Your objective: Only the closing portion of the entries is to be reproduced: the line containing "Import FlexType FlexOps GroupAggregate GroupBy" through the very last line, exactly as written.
Top of Records shown
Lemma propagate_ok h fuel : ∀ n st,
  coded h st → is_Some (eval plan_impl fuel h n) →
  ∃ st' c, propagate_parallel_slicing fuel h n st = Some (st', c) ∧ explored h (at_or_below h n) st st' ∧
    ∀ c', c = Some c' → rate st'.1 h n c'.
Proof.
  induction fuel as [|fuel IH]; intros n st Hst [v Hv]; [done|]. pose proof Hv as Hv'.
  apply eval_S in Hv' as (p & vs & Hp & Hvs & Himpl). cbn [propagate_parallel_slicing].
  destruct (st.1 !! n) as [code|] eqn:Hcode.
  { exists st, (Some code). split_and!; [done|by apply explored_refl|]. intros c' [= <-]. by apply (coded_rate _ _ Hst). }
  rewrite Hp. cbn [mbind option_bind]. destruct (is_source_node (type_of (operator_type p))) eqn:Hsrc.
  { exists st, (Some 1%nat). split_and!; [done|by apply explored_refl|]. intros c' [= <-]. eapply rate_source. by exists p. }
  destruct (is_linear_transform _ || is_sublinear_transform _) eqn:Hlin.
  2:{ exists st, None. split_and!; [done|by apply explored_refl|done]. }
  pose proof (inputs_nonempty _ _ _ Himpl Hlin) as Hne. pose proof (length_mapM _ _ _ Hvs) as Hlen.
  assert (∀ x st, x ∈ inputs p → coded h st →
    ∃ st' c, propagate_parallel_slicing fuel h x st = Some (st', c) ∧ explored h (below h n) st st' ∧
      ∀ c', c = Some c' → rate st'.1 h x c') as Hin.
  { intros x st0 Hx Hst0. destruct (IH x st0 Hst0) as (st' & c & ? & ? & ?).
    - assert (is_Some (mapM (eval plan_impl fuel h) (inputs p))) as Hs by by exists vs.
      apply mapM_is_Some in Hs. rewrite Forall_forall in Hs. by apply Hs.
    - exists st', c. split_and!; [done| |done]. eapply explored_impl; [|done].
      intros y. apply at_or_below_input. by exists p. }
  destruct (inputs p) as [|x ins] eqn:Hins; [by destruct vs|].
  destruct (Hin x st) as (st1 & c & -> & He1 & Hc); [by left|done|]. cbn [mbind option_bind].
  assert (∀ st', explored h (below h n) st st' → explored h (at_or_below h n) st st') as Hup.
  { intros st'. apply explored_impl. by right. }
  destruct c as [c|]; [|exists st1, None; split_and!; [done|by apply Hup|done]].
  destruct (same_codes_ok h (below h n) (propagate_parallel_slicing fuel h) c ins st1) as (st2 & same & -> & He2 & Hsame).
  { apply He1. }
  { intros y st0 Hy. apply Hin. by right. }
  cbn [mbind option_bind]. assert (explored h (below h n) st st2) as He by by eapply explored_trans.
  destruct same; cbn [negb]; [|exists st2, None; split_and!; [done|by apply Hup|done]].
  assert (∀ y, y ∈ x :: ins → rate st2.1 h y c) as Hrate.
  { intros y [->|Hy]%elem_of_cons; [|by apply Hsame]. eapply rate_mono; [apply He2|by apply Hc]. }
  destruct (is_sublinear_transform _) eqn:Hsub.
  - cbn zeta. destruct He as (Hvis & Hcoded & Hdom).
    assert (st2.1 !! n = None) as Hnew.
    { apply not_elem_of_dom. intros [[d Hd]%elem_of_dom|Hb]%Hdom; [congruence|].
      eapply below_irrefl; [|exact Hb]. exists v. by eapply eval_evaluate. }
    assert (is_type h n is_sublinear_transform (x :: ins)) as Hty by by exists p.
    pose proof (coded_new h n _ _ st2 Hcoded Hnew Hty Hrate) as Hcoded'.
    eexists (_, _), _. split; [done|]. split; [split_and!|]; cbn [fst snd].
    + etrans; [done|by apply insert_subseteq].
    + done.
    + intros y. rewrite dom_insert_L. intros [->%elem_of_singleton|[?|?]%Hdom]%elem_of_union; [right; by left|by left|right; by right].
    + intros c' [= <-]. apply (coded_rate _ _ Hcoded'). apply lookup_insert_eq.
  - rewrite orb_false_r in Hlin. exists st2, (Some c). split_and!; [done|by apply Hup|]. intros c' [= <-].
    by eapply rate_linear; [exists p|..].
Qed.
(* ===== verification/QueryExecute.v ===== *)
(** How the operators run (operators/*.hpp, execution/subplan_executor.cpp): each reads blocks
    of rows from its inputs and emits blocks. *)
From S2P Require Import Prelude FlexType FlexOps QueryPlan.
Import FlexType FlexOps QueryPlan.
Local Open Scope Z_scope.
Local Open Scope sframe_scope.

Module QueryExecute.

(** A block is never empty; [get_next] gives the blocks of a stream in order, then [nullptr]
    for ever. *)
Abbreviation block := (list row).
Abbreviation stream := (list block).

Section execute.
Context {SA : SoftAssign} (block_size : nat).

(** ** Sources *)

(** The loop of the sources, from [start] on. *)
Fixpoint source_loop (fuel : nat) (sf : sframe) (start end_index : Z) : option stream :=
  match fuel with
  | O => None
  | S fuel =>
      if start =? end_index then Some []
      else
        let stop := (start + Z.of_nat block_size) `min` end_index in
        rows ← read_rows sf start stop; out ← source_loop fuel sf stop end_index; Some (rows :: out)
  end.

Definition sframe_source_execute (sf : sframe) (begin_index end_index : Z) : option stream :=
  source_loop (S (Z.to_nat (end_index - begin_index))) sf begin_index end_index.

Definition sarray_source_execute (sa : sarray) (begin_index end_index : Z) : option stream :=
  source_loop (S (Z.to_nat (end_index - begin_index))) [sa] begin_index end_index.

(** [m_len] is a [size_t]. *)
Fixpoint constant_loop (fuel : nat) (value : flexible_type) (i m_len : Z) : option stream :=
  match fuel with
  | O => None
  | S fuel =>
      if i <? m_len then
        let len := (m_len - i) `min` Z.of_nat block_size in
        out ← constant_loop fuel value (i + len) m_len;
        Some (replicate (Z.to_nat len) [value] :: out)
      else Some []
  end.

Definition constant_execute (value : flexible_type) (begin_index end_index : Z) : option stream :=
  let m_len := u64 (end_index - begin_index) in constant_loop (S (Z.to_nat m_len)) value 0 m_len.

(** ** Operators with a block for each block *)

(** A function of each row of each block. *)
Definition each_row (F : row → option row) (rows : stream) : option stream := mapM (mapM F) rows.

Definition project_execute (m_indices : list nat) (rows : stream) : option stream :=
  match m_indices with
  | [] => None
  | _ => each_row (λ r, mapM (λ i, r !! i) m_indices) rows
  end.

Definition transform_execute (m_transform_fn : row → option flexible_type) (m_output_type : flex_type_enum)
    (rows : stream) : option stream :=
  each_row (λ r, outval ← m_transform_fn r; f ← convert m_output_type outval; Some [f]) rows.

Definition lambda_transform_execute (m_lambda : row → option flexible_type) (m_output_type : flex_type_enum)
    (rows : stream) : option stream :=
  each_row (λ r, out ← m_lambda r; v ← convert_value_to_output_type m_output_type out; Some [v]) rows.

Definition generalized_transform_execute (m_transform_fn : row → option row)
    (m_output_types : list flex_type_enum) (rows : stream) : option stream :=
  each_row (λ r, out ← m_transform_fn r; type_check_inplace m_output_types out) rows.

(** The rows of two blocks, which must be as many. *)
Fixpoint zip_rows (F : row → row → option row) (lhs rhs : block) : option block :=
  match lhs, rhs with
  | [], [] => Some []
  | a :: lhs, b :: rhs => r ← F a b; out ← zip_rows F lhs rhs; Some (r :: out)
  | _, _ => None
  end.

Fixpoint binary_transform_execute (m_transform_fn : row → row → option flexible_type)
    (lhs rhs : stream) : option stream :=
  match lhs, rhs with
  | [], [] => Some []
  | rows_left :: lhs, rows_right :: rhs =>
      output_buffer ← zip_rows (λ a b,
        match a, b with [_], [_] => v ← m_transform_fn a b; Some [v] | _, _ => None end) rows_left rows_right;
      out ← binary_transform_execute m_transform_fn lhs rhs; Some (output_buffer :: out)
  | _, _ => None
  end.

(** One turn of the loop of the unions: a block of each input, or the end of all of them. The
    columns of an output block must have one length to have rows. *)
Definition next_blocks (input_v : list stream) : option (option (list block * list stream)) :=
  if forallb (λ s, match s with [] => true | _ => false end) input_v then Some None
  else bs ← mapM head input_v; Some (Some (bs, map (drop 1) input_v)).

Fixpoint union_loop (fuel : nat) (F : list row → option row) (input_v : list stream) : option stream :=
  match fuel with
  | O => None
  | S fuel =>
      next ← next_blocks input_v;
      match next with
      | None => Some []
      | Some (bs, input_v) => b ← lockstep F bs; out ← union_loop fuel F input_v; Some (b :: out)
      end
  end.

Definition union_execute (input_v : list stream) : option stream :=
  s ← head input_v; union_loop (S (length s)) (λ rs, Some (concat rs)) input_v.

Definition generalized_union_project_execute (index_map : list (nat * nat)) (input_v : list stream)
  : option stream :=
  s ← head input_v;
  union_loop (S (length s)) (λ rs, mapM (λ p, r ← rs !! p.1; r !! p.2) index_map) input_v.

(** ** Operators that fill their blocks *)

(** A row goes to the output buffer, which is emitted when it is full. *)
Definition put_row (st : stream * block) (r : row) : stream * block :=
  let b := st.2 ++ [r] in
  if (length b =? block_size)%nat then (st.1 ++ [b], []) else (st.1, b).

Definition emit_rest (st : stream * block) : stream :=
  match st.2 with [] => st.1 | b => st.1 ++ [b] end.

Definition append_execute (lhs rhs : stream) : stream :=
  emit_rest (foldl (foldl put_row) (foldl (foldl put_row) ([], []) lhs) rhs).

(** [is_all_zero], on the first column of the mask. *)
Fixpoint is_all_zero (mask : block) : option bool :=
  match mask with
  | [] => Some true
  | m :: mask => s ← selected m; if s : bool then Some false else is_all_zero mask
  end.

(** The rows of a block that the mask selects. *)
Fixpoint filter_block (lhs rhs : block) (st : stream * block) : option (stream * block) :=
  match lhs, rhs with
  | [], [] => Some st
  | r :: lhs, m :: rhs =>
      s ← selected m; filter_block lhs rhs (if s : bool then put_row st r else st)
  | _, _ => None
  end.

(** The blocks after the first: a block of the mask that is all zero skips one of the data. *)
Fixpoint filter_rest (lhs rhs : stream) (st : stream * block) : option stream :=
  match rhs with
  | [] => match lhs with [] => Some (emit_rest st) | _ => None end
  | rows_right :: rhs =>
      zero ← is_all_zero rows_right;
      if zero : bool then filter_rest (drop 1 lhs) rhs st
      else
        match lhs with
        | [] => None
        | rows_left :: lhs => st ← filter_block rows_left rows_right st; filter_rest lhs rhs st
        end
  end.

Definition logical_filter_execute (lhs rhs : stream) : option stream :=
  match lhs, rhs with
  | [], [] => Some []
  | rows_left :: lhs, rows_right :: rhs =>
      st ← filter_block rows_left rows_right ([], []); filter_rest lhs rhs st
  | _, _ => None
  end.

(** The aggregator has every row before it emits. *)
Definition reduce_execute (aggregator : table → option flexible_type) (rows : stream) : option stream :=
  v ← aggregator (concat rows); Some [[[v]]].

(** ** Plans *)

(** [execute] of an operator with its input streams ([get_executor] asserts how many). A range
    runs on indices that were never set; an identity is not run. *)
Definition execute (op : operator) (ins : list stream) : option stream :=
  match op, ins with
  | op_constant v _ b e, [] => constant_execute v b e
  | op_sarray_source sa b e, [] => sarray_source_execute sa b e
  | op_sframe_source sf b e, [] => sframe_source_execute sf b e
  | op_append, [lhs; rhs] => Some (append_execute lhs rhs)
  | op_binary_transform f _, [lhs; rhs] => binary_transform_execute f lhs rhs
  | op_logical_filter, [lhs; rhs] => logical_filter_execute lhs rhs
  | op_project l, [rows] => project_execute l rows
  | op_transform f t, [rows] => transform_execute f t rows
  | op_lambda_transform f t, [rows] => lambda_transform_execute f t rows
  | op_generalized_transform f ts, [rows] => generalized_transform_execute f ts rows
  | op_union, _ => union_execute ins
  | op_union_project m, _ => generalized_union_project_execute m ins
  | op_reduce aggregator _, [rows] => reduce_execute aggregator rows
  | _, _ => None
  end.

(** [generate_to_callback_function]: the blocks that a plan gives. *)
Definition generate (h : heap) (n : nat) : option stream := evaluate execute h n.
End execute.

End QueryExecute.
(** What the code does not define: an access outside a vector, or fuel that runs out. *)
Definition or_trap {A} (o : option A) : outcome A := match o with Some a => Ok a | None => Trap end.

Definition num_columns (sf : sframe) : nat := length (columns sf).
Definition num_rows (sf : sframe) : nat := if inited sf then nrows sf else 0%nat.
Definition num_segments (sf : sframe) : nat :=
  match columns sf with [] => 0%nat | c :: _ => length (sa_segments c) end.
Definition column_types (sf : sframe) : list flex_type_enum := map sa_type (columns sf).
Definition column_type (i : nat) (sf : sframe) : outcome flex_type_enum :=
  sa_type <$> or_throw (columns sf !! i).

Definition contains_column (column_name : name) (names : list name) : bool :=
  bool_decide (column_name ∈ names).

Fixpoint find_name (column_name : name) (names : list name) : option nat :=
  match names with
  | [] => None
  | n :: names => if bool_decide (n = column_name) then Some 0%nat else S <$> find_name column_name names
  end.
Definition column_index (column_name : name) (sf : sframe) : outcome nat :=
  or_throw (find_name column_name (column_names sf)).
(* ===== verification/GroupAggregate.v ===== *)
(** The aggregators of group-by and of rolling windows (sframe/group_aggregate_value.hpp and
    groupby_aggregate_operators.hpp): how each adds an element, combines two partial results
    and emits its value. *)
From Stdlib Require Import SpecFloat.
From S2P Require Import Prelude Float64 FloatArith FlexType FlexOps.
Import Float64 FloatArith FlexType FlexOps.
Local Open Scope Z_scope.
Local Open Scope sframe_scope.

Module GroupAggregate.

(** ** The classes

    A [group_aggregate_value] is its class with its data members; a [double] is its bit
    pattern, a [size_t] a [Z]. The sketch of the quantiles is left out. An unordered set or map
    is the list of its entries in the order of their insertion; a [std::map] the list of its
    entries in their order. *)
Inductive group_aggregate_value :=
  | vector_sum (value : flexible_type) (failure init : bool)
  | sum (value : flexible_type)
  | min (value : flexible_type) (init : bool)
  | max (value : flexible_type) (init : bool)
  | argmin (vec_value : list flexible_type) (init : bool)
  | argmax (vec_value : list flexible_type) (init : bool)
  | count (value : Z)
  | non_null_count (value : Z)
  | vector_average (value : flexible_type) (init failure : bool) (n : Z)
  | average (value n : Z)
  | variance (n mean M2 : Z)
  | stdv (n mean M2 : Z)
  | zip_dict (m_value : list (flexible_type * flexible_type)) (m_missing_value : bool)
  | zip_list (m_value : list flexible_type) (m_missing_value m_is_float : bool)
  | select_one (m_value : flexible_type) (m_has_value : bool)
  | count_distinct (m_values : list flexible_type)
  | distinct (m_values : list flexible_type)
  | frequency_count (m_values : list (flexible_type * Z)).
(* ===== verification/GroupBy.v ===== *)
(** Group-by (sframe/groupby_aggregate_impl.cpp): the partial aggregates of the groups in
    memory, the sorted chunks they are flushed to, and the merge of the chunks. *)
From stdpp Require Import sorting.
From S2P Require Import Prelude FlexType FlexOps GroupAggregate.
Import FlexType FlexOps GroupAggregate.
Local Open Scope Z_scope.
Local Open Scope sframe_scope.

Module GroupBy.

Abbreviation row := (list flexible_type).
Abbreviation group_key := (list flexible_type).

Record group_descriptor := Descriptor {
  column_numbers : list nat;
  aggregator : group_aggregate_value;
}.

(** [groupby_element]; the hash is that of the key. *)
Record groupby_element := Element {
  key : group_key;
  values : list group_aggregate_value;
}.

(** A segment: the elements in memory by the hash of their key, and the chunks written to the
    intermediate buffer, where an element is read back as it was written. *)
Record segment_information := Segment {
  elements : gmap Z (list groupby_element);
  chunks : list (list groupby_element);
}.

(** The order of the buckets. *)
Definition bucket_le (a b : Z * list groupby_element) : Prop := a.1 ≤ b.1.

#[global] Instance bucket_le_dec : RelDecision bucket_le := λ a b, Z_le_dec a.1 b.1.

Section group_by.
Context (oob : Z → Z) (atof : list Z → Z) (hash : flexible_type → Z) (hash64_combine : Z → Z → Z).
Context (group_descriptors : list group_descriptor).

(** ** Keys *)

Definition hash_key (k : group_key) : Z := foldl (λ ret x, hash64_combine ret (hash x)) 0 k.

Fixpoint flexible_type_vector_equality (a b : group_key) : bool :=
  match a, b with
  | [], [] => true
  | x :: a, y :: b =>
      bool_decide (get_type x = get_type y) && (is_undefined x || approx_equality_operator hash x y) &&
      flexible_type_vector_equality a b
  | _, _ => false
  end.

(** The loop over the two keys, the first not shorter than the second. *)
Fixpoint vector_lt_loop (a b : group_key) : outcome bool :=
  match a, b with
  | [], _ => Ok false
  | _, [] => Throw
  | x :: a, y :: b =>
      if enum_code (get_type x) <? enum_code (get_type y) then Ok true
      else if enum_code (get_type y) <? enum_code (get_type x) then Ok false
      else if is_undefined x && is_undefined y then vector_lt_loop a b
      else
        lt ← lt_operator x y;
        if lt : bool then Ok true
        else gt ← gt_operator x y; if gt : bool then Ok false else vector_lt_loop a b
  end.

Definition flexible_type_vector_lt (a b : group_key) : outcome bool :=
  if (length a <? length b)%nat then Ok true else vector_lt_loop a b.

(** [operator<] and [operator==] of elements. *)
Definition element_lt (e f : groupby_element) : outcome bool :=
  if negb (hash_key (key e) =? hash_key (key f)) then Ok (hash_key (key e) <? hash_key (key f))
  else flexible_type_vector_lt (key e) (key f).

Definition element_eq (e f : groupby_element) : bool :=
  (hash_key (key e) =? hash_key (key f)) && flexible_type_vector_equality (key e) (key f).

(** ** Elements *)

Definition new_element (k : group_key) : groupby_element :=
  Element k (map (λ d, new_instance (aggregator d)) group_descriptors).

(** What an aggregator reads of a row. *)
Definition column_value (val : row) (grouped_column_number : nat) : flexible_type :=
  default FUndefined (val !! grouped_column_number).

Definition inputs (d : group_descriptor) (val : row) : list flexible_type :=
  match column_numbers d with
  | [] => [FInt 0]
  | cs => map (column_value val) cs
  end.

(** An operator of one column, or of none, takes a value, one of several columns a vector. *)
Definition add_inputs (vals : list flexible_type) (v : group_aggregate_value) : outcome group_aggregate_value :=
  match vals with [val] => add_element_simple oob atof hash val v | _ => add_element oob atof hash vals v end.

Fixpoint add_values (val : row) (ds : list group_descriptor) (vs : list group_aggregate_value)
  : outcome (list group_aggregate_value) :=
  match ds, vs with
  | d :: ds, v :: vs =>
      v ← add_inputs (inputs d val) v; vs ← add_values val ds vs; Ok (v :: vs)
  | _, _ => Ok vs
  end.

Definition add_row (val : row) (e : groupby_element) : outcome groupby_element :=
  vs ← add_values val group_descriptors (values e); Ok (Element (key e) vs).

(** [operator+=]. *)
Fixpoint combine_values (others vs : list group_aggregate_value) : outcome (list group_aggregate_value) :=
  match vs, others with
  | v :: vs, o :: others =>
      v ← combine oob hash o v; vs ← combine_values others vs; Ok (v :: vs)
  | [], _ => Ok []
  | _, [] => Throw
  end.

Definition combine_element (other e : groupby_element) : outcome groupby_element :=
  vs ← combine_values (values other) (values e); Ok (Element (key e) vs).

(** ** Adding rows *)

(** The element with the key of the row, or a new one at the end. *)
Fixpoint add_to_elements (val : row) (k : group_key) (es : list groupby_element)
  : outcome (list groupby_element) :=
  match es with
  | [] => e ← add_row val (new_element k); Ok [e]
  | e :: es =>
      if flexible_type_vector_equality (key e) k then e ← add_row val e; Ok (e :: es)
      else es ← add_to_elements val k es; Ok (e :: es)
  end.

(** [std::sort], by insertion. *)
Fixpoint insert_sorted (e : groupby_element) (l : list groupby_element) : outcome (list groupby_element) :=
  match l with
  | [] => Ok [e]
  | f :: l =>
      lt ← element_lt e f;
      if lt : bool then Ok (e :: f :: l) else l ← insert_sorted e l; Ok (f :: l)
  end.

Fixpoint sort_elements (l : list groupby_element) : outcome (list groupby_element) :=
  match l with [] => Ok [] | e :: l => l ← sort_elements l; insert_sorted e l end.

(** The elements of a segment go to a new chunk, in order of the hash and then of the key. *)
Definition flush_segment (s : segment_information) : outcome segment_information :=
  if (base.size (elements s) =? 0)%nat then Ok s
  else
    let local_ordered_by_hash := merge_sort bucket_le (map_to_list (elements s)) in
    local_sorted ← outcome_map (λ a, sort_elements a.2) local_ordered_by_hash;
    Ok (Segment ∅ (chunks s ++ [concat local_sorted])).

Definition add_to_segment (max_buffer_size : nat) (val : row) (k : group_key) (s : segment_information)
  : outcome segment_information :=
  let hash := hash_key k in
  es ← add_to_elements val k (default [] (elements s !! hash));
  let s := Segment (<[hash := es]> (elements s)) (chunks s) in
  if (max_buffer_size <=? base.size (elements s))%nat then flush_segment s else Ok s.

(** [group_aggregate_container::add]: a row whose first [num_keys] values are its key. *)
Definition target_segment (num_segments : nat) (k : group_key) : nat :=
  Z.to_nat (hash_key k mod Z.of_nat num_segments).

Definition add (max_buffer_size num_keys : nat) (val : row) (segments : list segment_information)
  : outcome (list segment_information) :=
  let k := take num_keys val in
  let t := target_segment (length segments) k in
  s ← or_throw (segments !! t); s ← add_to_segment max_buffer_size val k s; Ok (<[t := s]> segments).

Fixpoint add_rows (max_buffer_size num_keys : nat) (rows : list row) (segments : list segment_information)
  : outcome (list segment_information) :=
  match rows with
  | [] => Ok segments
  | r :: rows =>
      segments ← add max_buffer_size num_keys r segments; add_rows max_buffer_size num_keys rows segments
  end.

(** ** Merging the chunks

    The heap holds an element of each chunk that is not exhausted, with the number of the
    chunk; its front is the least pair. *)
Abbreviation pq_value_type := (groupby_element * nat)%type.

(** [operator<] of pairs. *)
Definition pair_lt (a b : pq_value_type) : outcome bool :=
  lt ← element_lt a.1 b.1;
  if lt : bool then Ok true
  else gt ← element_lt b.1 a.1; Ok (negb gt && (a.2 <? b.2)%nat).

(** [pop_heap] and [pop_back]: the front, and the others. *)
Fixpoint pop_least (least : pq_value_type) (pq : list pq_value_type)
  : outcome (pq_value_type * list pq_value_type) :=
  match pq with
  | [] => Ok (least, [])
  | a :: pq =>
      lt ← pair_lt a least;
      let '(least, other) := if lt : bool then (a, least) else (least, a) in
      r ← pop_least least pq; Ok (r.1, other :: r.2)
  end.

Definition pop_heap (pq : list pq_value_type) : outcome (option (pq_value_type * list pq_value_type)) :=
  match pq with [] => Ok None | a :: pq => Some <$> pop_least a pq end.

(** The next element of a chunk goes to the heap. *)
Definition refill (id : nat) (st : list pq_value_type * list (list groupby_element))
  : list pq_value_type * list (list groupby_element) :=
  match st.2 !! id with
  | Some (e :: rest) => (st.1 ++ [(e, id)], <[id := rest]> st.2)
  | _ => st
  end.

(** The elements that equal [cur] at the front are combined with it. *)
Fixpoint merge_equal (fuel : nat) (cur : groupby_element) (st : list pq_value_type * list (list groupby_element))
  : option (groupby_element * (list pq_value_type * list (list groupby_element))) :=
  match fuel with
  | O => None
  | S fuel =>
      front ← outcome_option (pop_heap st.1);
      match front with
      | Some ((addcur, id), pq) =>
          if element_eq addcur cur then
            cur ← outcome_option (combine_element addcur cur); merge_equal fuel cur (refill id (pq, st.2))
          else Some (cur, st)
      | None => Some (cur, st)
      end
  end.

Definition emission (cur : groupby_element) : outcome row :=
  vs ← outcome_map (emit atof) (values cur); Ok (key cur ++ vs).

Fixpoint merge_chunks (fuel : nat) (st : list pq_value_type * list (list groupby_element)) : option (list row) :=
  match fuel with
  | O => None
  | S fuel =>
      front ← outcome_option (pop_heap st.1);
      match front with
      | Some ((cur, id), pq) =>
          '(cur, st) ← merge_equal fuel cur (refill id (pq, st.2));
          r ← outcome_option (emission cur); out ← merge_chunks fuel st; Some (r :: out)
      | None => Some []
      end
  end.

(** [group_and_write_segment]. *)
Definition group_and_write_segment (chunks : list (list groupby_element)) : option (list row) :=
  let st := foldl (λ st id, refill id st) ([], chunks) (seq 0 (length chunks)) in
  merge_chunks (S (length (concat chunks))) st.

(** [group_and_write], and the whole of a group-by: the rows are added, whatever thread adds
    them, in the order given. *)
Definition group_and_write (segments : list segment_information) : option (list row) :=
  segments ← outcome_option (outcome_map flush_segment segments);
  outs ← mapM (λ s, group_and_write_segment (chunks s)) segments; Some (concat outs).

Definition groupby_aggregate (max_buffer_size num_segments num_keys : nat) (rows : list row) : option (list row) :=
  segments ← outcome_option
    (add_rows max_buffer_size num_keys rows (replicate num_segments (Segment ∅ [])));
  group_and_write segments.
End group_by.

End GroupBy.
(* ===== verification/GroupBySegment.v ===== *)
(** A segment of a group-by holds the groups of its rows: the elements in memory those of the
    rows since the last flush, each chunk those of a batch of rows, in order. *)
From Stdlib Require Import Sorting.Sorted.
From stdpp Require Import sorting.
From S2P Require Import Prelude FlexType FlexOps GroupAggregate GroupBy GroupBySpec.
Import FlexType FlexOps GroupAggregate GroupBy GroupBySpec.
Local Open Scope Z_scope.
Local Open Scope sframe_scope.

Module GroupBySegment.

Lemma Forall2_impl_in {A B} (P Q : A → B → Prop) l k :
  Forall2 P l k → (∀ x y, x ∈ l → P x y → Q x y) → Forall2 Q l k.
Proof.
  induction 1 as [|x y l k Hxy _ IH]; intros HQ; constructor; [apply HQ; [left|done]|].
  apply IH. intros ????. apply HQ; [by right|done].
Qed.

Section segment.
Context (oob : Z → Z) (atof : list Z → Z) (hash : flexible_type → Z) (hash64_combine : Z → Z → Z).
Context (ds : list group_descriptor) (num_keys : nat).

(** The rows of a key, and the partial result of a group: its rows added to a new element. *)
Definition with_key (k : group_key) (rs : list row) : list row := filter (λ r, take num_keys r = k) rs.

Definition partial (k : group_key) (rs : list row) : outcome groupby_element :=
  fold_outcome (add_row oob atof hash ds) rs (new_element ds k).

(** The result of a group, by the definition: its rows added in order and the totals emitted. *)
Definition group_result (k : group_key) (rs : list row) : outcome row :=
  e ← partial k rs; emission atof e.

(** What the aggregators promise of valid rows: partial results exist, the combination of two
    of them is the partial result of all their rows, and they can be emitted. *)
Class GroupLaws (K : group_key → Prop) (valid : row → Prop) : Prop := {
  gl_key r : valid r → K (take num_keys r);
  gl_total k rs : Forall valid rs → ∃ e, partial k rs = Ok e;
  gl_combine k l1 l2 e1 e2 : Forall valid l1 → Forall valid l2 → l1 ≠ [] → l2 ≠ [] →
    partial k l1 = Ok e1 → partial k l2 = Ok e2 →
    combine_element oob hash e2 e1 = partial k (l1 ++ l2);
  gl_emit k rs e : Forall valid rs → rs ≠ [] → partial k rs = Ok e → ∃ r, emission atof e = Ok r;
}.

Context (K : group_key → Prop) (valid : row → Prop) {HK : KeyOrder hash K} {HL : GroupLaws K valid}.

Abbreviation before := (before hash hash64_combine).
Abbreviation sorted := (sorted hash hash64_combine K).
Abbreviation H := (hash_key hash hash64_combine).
Bottom of Records shown
Answer to the exercise:
Import FlexType FlexOps GroupAggregate GroupBy GroupBySpec.
Local Open Scope Z_scope.
Local Open Scope sframe_scope.

Module GroupBySegment.

Lemma Forall2_impl_in {A B} (P Q : A → B → Prop) l k :
  Forall2 P l k → (∀ x y, x ∈ l → P x y → Q x y) → Forall2 Q l k.
Proof.
  induction 1 as [|x y l k Hxy _ IH]; intros HQ; constructor; [apply HQ; [left|done]|].
  apply IH. intros ????. apply HQ; [by right|done].
Qed.

Section segment.
Context (oob : Z → Z) (atof : list Z → Z) (hash : flexible_type → Z) (hash64_combine : Z → Z → Z).
Context (ds : list group_descriptor) (num_keys : nat).

(** The rows of a key, and the partial result of a group: its rows added to a new element. *)
Definition with_key (k : group_key) (rs : list row) : list row := filter (λ r, take num_keys r = k) rs.

Definition partial (k : group_key) (rs : list row) : outcome groupby_element :=
  fold_outcome (add_row oob atof hash ds) rs (new_element ds k).

(** The result of a group, by the definition: its rows added in order and the totals emitted. *)
Definition group_result (k : group_key) (rs : list row) : outcome row :=
  e ← partial k rs; emission atof e.

(** What the aggregators promise of valid rows: partial results exist, the combination of two
    of them is the partial result of all their rows, and they can be emitted. *)
Class GroupLaws (K : group_key → Prop) (valid : row → Prop) : Prop := {
  gl_key r : valid r → K (take num_keys r);
  gl_total k rs : Forall valid rs → ∃ e, partial k rs = Ok e;
  gl_combine k l1 l2 e1 e2 : Forall valid l1 → Forall valid l2 → l1 ≠ [] → l2 ≠ [] →
    partial k l1 = Ok e1 → partial k l2 = Ok e2 →
    combine_element oob hash e2 e1 = partial k (l1 ++ l2);
  gl_emit k rs e : Forall valid rs → rs ≠ [] → partial k rs = Ok e → ∃ r, emission atof e = Ok r;
}.

Context (K : group_key → Prop) (valid : row → Prop) {HK : KeyOrder hash K} {HL : GroupLaws K valid}.

Abbreviation before := (before hash hash64_combine).
Abbreviation sorted := (sorted hash hash64_combine K).
Abbreviation H := (hash_key hash hash64_combine).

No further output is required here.